There’s a lot of conflicting reports about Martinez right now. Will he come back, or not? Are the Phillies in negotiation with him, or not? The one thing we do know is that Martinez is working out, starting up a throwing program to build strength in his shoulder that would allow for a comeback. Martinez isn’t to Brett Favre comeback proportions yet, but like Favre, who had ankle surgery in preparation for his comeback, the idea that Martinez is doing a shoulder strengthening program for kicks is laughable. Martinez is seeing whether or not he can come back. Once he gets to the stage where he knows he can compete, then the real negotiations can begin. There’s no medical reason to think that Martinez can’t come back—and don’t say age after Jamie Moyer beat the Yankees yesterday.
Chris Resop (strained oblique, ERD 7/15)
Resop is an interesting story. He’s one of a lot of guys who had an escape clause in his minor-league contract that allows him to take a major-league job, if there’s one out there, if his team hadn’t brought him up by a certain date. Resop was called up rather than losing him after an effective couple months in Triple-A, though the Braves were shifting him to the pen. Just a couple days later, Resop is on the DL with an oblique strain. He was ineffective in two short appearances, which gives us an injury-styled chicken-and-egg issue. Was the oblique causing the ineffectiveness or was the ineffectiveness causing him to overthrow and injure himself? There’s the cynical third choice that this is a way to hide Resop without losing him to the clause, but sources tell me this is your garden-variety oblique strain that should cost him about a month.

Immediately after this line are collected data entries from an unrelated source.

(** The loop that deletes the full batches. *)
Lemma delete_full_batches_post rounds objs (s : @st W) :
  (List.length objs <= rounds)%nat ->
  exists r s' new,
    delete_full_batches rounds bucket start objs s = (r, s')
    /\ trace s' = trace s ++ new
    /\ emptier_loop_post start objs new r.
Proof.
  revert objs s. induction rounds as [|rounds IH]; intros objs s Hrounds;
    rewrite delete_full_batches_unfold;
    destruct (BATCH_SIZE <=? List.length objs)%nat eqn:Hb;
    try (apply Nat.leb_gt in Hb;
         exists (Ok (Continue objs)), s, []; rewrite app_nil_r;
         split; [reflexivity|]; split; [reflexivity|];
         split; [discriminate|]; simpl; auto).
  - apply Nat.leb_le in Hb. pose proof BATCH_SIZE_pos. lia.
  - apply Nat.leb_le in Hb.
    destruct (invoke_cases (delete_objects bucket (firstn BATCH_SIZE objs))
                (fun r => DeleteObjects bucket (firstn BATCH_SIZE objs) (errors_of r)) s)
      as [(resp & w & _ & E) | (code & w & _ & E)].
    2:{ rewrite (bind_raise _ _ _ _ _ E). do 3 eexists.
        split; [reflexivity|]. split; [reflexivity|]. split; [discriminate | reflexivity]. }
    rewrite (bind_ok _ _ _ _ _ E).
    destruct (nonempty (Errors resp)) eqn:Herr.
    { do 3 eexists. split; [reflexivity|]. split; [reflexivity|].
      split; [reflexivity | reflexivity]. }
    apply nonempty_false in Herr.
    erewrite bind_ok by reflexivity. rewrite world_record.
    destruct (now w - start >? S3_DELETE_TIMEOUT_SECONDS)%Z eqn:Ht.
    { do 3 eexists. split; [reflexivity|]. split; [reflexivity|].
      split; [reflexivity | reflexivity]. }
    match goal with |- context [delete_full_batches rounds _ _ ?objs' ?s1] =>
      destruct (IH objs' s1) as (r & s' & new & E' & Htr & Hlate & Hout) end.
    { rewrite length_skipn. pose proof BATCH_SIZE_pos. lia. }
    exists r, s',
      ((now w, DeleteObjects bucket (firstn BATCH_SIZE objs) (Some [])) :: new).
    split; [exact E'|].
    split.
    { rewrite Htr. unfold record. cbn [trace errors_of]. rewrite Herr, <- app_assoc.
      reflexivity. }
    split.
    + rewrite existsb_cons. unfold late_full_batch at 1, over_budget. cbn [fst snd].
      assert (Hle : (S3_DELETE_TIMEOUT_SECONDS <? now w - start)%Z = false)
        by (rewrite Z.gtb_ltb in Ht; exact Ht).
      rewrite Hle, Bool.andb_false_r. exact Hlate.
    + destruct r as [[after | b] | e | ]; try exact Hout.
      * destruct Hout as (Hobjs & Hfull & Hafter).
        rewrite map_cons. cbn [snd]. rewrite batches_delete, concat_cons.
        split; [|split; [|exact Hafter]].
        -- rewrite <- app_assoc, <- Hobjs. symmetry. apply firstn_skipn.
        -- constructor; [|exact Hfull]. apply firstn_length_le. exact Hb.
Qed.
(** * The heart-disease notebook [oel.ipynb] as a shallow embedding

    The notebook is one linear script: load, clean, encode, split, scale,
    train three classifiers, compare them.  The script itself contains no
    function definitions, so each stage below is the sequence of library calls
    the script performs, with the called pandas / scikit-learn / NumPy
    routine modelled by its documented behaviour:

    - a [DataFrame] is a list of column labels and a list of rows, each row
      carrying its index label (pandas keeps the labels through [dropna],
      [concat] and row selection);
    - a cell is a null marker ([NaN]), a number or a string (a column that
      held a ['?'] is read by [read_csv] as strings);
    - a float64 number is the rational [Q] it denotes; where the script
      computes with such numbers (the scaler), the arithmetic, which rounds,
      is a parameter of the model, and a float64 result that may be
      not-a-number is an [option Q];
    - a call that raises in Python returns [Err] here. *)

From Stdlib Require Import String Ascii.
From Stdlib Require Import List Bool Arith ZArith QArith Qround Lia Lqa.
From Stdlib Require Import Permutation Sorted RelationClasses OrdersEx.
From Stdlib Require Import SpecFloat.
Import ListNotations.

Local Open Scope string_scope.
Local Open Scope list_scope.

(** ** Errors *)

Inductive error : Type :=
| KeyError (key : string)
| TypeError
| ValueError
| IndexError.

Inductive result (A : Type) : Type :=
| Ok (a : A)
| Err (e : error).

Arguments Ok {A} a.
Arguments Err {A} e.

Definition bind {A B : Type} (r : result A) (k : A -> result B) : result B :=
  match r with
  | Ok a => k a
  | Err e => Err e
  end.

Notation "x <- r ;; k" := (bind r (fun x => k))
  (at level 61, r at next level, right associativity).

Fixpoint mapM {A B : Type} (f : A -> result B) (l : list A) : result (list B) :=
  match l with
  | [] => Ok []
  | x :: l' => y <- f x ;; ys <- mapM f l' ;; Ok (y :: ys)
  end.

(** ** Cells, labels, frames *)

Inductive cell : Type :=
| NaN
| Num (q : Q)
| Str (s : string).

(** Python's [==] on two cell values: [nan == nan] is false, a number never
    equals a string. *)
Definition cell_eqb (a b : cell) : bool :=
  match a, b with
  | Num p, Num q => Qeq_bool p q
  | Str s, Str t => String.eqb s t
  | _, _ => false
  end.

(** [pd.isna] / [pd.notna]. *)
Definition isna (c : cell) : bool :=
  match c with NaN => true | _ => false end.

Definition notna (c : cell) : bool := negb (isna c).

(** A column label.  [Dummy p v] stands for the string [p ++ "_" ++ str v]
    that [get_dummies] builds from its [prefix] and a category value. *)
Inductive label : Type :=
| Col (name : string)
| Dummy (prefix : string) (level : cell).

Definition label_eqb (a b : label) : bool :=
  match a, b with
  | Col s, Col t => String.eqb s t
  | Dummy p u, Dummy q v => String.eqb p q && cell_eqb u v
  | _, _ => false
  end.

Quick Cuts: Congrats to Ari Kaplan, who’ll be an interesting voice in the Cubs' front office. … Is it just me, or are we seeing more pitchers get decisions in this “year of the pitcher”? Looking at the league leaders, it seems that all but Andy Pettitte are getting decisions in almost all of their starts. … Here’s another interesting stat: At the one-third mark of the season, the league leader in pitcher abuse points (Ubaldo Jimenez, who’s pretty good) has less than one-sixth the PAP as 2000’s league leader. … Jason Bartlett was activated and back in the lineup. His hamstring strain appears to be completely healed. … Nelson Cruz will start a three-game rehab assignment at Triple-A. If his hamstring has no issues, he’ll be up this weekend. … Tommy Hunter left his start with what was described as a right hip flexor strain. … Learn from other’s mistakes, young men. … Austin Jackson came out of an MRI with positive news and negative results. His back injury is said to be a simple strain. … Kyle Blanks’ rehab clock runs out on Sunday, so like it or not, the Padres will have to activate him or option him. … Newsday reports that Carlos Beltran had a “noticeable limp” when playing center field in a simulated game yesterday. That’s not good, but not unexpected, either. … I’m still not tweeting, but I thought about the one feature I really want on there. I want to know how many times I’ve interacted with someone. I’m not sure how that would be counted, maybe a reply, but I think knowing who’s just reading and who’s involved is more important than I realized.